I was only tangentially aware of Son of Satan before this, him being a pretty fringe character in the Marvel universe. Let me tell you, I wasn't missing anything. Right from the getgo, he's somebody Marvel didn't really know what to do with. He has all the trappings of a superhero (confusing transformation, incredibly silly and unnecessary costume, stupid super powers, a mansion that would make Bruce Wayne blush) but I have to imagine he's for older readers, because what God-and Charles-Manson-fearing parent would let their child buy a comic book where Beelzebub appears on almost every cover? I mean I know this came out before the great Satanic Panic and everything, but 'cmon. (BTW, I think it's a real artistic mistake to show Ol' Scratch; he just comes off as a grumpy old dad, and it would've been better to leave him to the reader's imagination). At any rate, Son of Satan's tormented battle between his good side and evil side would likely be too confusing for a younger audience (it is for me, at any rate) and it usually just exhibits itself with him turning into a huge jerk and slapping around some woman who's invariably in love with him for no good reason.

So, as you might've figured out, SOS is pretty alienating. Not even the wackiness of writer Steve Gerber can save him from his aloof unlikability, nor can moving him cross country from Massachusetts to (hilariously) St. Louis, where he battles all sorts of kooky characters like the Lantern Guy from the Stairway to Heaven Poster, who talks in hippie jargon and runs a group of anachronistic nihilists, who believe in nothing.

SOS does reach his peak here, though, in a string of exorcist-themed issues that really milk the atmosphere and motifs of The Exorcist (the movie) for all its worth. There's also some pretty nifty-designed tarot-themed issues that got me into tarot again for a couple of days. I also think it's great that SOS has a hip divinity student for a sidekick for awhile.

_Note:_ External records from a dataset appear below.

Definition is_tag (n : node) : bool :=
  match n with Tag _ _ _ => true | Str _ _ => false end.

Definition name_in (names : list string) (name : string) : bool :=
  existsb (String.eqb name) names.

(** [tag[key] = value] *)
Fixpoint set_attr (key value : string) (attrs : attrs_t) : attrs_t :=
  match attrs with
  | [] => [(key, value)]
  | (k, v) :: rest =>
      if String.eqb key k then (key, value) :: rest
      else if String.ltb key k then (key, value) :: (k, v) :: rest
      else (k, v) :: set_attr key value rest
  end.

Definition attr_eqb (a b : string * string) : bool :=
  String.eqb (fst a) (fst b) && String.eqb (snd a) (snd b).

Fixpoint list_eqb {A : Type} (eqb : A -> A -> bool) (l1 l2 : list A) : bool :=
  match l1, l2 with
  | [], [] => true
  | x :: r1, y :: r2 => eqb x y && list_eqb eqb r1 r2
  | _, _ => false
  end.

(** [Tag.__eq__]: same name, same attributes, equal contents; strings
    compare by their text. *)
Fixpoint node_eqb (a b : node) {struct a} : bool :=
  match a, b with
  | Str _ s, Str _ t => String.eqb s t
  | Tag n1 a1 c1, Tag n2 a2 c2 =>
      String.eqb n1 n2 && list_eqb attr_eqb a1 a2
      && (fix contents_eqb (l1 l2 : list node) {struct l1} : bool :=
            match l1, l2 with
            | [], [] => true
            | x :: r1, y :: r2 => node_eqb x y && contents_eqb r1 r2
            | _, _ => false
            end) c1 c2
  | _, _ => false
  end.

(** [x in nodes] *)
Definition node_in (x : node) (nodes : list node) : bool :=
  existsb (node_eqb x) nodes.

(** *** Output: [str(tag)], [tag.decode_contents()] *)

Definition empty_element_tags : list string :=
  [ "area"; "base"; "br"; "col"; "embed"; "hr"; "img"; "input"; "keygen";
    "link"; "menuitem"; "meta"; "param"; "source"; "track"; "wbr";
    "basefont"; "bgsound"; "command"; "frame"; "image"; "isindex"; "nextid";
    "spacer" ].

Definition cdata_containing_tags : list string := [ "script"; "style" ].

(** [EntitySubstitution.substitute_xml] *)
Fixpoint substitute_xml (s : string) : string :=
  match s with
  | EmptyString => EmptyString
  | String c s' =>
      (if Ascii.eqb c "&" then "&amp;"
       else if Ascii.eqb c "<" then "&lt;"
       else if Ascii.eqb c ">" then "&gt;"
       else String c EmptyString) ++ substitute_xml s'
  end.

Definition quoted_attribute_value (value : string) : string :=
  if has_char (chr 34) value then
    if has_char "'" value then DQ ++ replace_char (chr 34) "&quot;" value ++ DQ
    else "'" ++ value ++ "'"
  else DQ ++ value ++ DQ.

Fixpoint attribute_string (attrs : attrs_t) : string :=
  match attrs with
  | [] => EmptyString
  | (k, v) :: rest =>
      " " ++ k ++ "=" ++ quoted_attribute_value (substitute_xml v)
      ++ attribute_string rest
  end.

Definition str_prefix (k : str_kind) : string :=
  match k with
  | Comment => "<!--" | CData => "<![CDATA[" | ProcessingInstruction => "<?"
  | Declaration => "<?" | Doctype => "<!DOCTYPE "
  | _ => EmptyString
  end.

Definition str_suffix (k : str_kind) : string :=
  match k with
  | Comment => "-->" | CData => "]]>" | ProcessingInstruction => ">"
  | Declaration => "?>" | Doctype => ">" ++ NL
  | _ => EmptyString
  end.

Definition preformatted (k : str_kind) : bool :=
  match k with
  | Comment | CData | ProcessingInstruction | Declaration | Doctype => true
  | _ => false
  end.

(** [decode parent n]: the text of [n] when its parent is named [parent]. *)
Fixpoint decode (parent : string) (n : node) : string :=
  match n with
  | Str k s =>
      if preformatted k then str_prefix k ++ s ++ str_suffix k
      else if name_in cdata_containing_tags parent then s
      else substitute_xml s
  | Tag name attrs contents =>
      match contents with
      | [] =>
          if name_in empty_element_tags name
          then "<" ++ name ++ attribute_string attrs ++ "/>"
          else "<" ++ name ++ attribute_string attrs ++ "></" ++ name ++ ">"
      | _ =>
          "<" ++ name ++ attribute_string attrs ++ ">"
          ++ (fix decode_list (l : list node) : string :=
                match l with
                | [] => EmptyString
                | c :: r => decode name c ++ decode_list r
                end) contents
          ++ "</" ++ name ++ ">"
      end
  end.

Definition decode_list (parent : string) (l : list node) : string :=
  String.concat EmptyString (map (decode parent) l).

Definition ROOT_TAG_NAME : string := "[document]".

(** [str(soup)] *)
Definition str_soup (soup : soup_t) : string := decode_list ROOT_TAG_NAME soup.

(** [str(tag)]; a tag's own output does not depend on its parent. *)
Definition str_tag (n : node) : string := decode ROOT_TAG_NAME n.

(** [tag.decode_contents()] *)
Definition decode_contents (n : node) : string :=
  match n with
  | Tag name _ contents => decode_list name contents
  | Str _ _ => EmptyString
  end.

(** *** Text: [tag.get_text()] *)

Definition interesting_string_type (name : string) : str_kind :=
  if String.eqb name "style" then Stylesheet
  else if String.eqb name "script" then Script
  else if String.eqb name "template" then TemplateString
  else if String.eqb name "rt" then RubyTextString
  else if String.eqb name "rp" then RubyParenthesisString
  else NavigableString.

(** The strings of class [k] below [n], in document order, joined. *)
Fixpoint strings_of (k : str_kind) (n : node) : string :=
  match n with
  | Str k' s => if str_kind_eqb k' k then s else EmptyString
  | Tag _ _ contents =>
      (fix strings_list (l : list node) : string :=
         match l with
         | [] => EmptyString
         | c :: r => strings_of k c ++ strings_list r
         end) contents
  end.

Definition strings_list (k : str_kind) (l : list node) : string :=
  String.concat EmptyString (map (strings_of k) l).

(** [soup.get_text()] *)
Definition get_text_soup (soup : soup_t) : string :=
  strings_list NavigableString soup.

(** [tag.get_text()] *)
Definition get_text (n : node) : string :=
  match n with
  | Tag name _ contents => strings_list (interesting_string_type name) contents
  | Str _ s => s
  end.

(** *** Search: [find_all], [find], [find_next_sibling] *)

(** The tags selected by [sel], in document order, each with the nodes that
    follow it under its parent. *)
Fixpoint walk (sel : string -> bool) (n : node) (after : list node)
  : list (node * list node) :=
  match n with
  | Str _ _ => []
  | Tag name _ contents =>
      ((if sel name then [(n, after)] else [])
       ++ (fix walk_list (l : list node) : list (node * list node) :=
             match l with
             | [] => []
             | c :: r => walk sel c r ++ walk_list r
             end) contents)%list
  end.

Fixpoint walk_list (sel : string -> bool) (l : list node) : list (node * list node) :=
  match l with
  | [] => []
  | c :: r => (walk sel c r ++ walk_list sel r)%list
  end.

(** [soup.find_all(names)] *)
Definition find_all (names : list string) (soup : soup_t) : list node :=
  map fst (walk_list (name_in names) soup).

(** [soup.find(names)] *)
Definition find (names : list string) (soup : soup_t) : option node :=
  hd_error (find_all names soup).

(** The chain [tag.find_next_sibling()], [.find_next_sibling()], ...: the
    tags among the nodes that follow. *)
Definition next_sibling_tags (after : list node) : list node := filter is_tag after.

(** *** Tree surgery *)

(** [for element in soup(names): element.decompose()] *)
Fixpoint decompose_in (names : list string) (n : node) : list node :=
  match n with
  | Str _ _ => [n]
  | Tag name attrs contents =>
      if name_in names name then []
      else
        [Tag name attrs
           ((fix decompose_list (l : list node) : list node :=
               match l with
               | [] => []
               | c :: r => (decompose_in names c ++ decompose_list r)%list
               end) contents)]
  end.

Definition decompose_all (names : list string) (soup : soup_t) : soup_t :=
  flat_map (decompose_in names) soup.

(** Apply [f] to the first tag, in document order, whose name [sel] selects;
    [None] when there is none. *)
Fixpoint modify_first (sel : string -> bool) (f : node -> node) (n : node)
  : option node :=
  match n with
  | Str _ _ => None
  | Tag name attrs contents =>
      if sel name then Some (f n)
      else
        match
          (fix modify_list (l : list node) : option (list node) :=
             match l with
             | [] => None
             | c :: r =>
                 match modify_first sel f c with
                 | Some c' => Some (c' :: r)
                 | None =>
                     match modify_list r with
                     | Some r' => Some (c :: r')
                     | None => None
                     end
                 end
             end) contents
        with
        | Some contents' => Some (Tag name attrs contents')
        | None => None
        end
  end.

Fixpoint modify_first_list (sel : string -> bool) (f : node -> node) (l : list node)
  : option (list node) :=
  match l with
  | [] => None
  | c :: r =>
      match modify_first sel f c with
      | Some c' => Some (c' :: r)
      | None =>
          match modify_first_list sel f r with
          | Some r' => Some (c :: r')
          | None => None
          end
      end
  end.

(** [tag[key] = value] as a tree transformer. *)
Definition with_attr (key value : string) (n : node) : node :=
  match n with
  | Tag name attrs contents => Tag name (set_attr key value attrs) contents
  | Str _ _ => n
  end.

(** [tag.append(child)] and [tag.insert(0, child)]. *)
Definition append_child (child : node) (n : node) : node :=
  match n with
  | Tag name attrs contents => Tag name attrs (contents ++ [child])%list
  | Str _ _ => n
  end.

Definition insert_first (child : node) (n : node) : node :=
  match n with
  | Tag name attrs contents => Tag name attrs (child :: contents)
  | Str _ _ => n
  end.

End Bs4.

(** ** A reference [html.parser] tree builder

    The instance of the parser the examples are evaluated with. It covers
    character data with the references [&amp;] [&lt;] [&gt;] [&quot;], start
    tags with quoted, bare and valueless attributes, [/>] endings, end tags,
    void elements, the raw text of [script] and [style], comments and the
    doctype, and the collapse of whitespace-only strings. Markup outside this
    fragment is read as character data. The general theorems do not depend on
    it: they hold for every parser. *)

Module HtmlParser.
Import PyStr Bs4.

Inductive token : Type :=
| TData (s : string)
| TStart (name : string) (attrs : list (string * string)) (startend : bool)
| TEnd (name : string)
| TComment (s : string)
| TDecl (s : string).

(** Position of the first occurrence of [sub] in [s]. *)
Fixpoint find_sub (sub s : string) : option nat :=
  if String.prefix sub s then Some 0
  else
    match s with
    | EmptyString => None
    | String _ s' => match find_sub sub s' with Some i => Some (S i) | None => None end
    end.

Definition name_stop (c : ascii) : bool :=
  has_char c (TAB ++ NL ++ CR ++ String (chr 12) EmptyString ++ " />" ++ NUL).

Fixpoint take_while (p : ascii -> bool) (s : string) : string :=
  match s with
  | EmptyString => EmptyString
  | String c s' => if p c then String c (take_while p s') else EmptyString
  end.

Fixpoint drop_while (p : ascii -> bool) (s : string) : string :=
  match s with
  | EmptyString => EmptyString
  | String c s' => if p c then drop_while p s' else s
  end.

(** [html.unescape] on the references of the fragment; [skip] counts the
    characters of a reference still to pass over. *)
Fixpoint unescape_from (skip : nat) (s : string) : string :=
  match s with
  | EmptyString => EmptyString
  | String c s' =>
      match skip with
      | S k => unescape_from k s'
      | O =>
          if String.prefix "&amp;" s then "&" ++ unescape_from 4 s'
          else if String.prefix "&lt;" s then "<" ++ unescape_from 3 s'
          else if String.prefix "&gt;" s then ">" ++ unescape_from 3 s'
          else if String.prefix "&quot;" s then DQ ++ unescape_from 5 s'
          else String c (unescape_from 0 s')
      end
  end.

Definition unescape (s : string) : string := unescape_from 0 s.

But then Gerber leaves and John Warner helms a confusing reboot full of too much new age mush. Every issue turns into a confusing psychedelic passion play which is pretty cool to look at but a chore to read.

Now, Satana.

Satana looks like she stepped out of Barbarella, complete with leg warmers and a ram's helmet. She's a succubus, and she sends the souls of men she, uh, sucks, to hell, in the form of butterflies, which is really neat and hippyish, even though for aesthetic reasons I wish she ate them instead. She's a breath of fresh air after her brother, because whereas SOS is always in serious torment about the state of his soul, Satana is just unabashedly evil and doesn't give a fuck. By happenstance she does good sometimes, such as in one story where she befriends a group of satanists in order to use them for her own nefarious means and actually ends up saving one of their souls when the girl dies trying to protect her new friend (Satana). I love it when comic books tackle characters who by ambivalence or chance actually cause good things to happen (see Conan, The Hulk, Man-Thing).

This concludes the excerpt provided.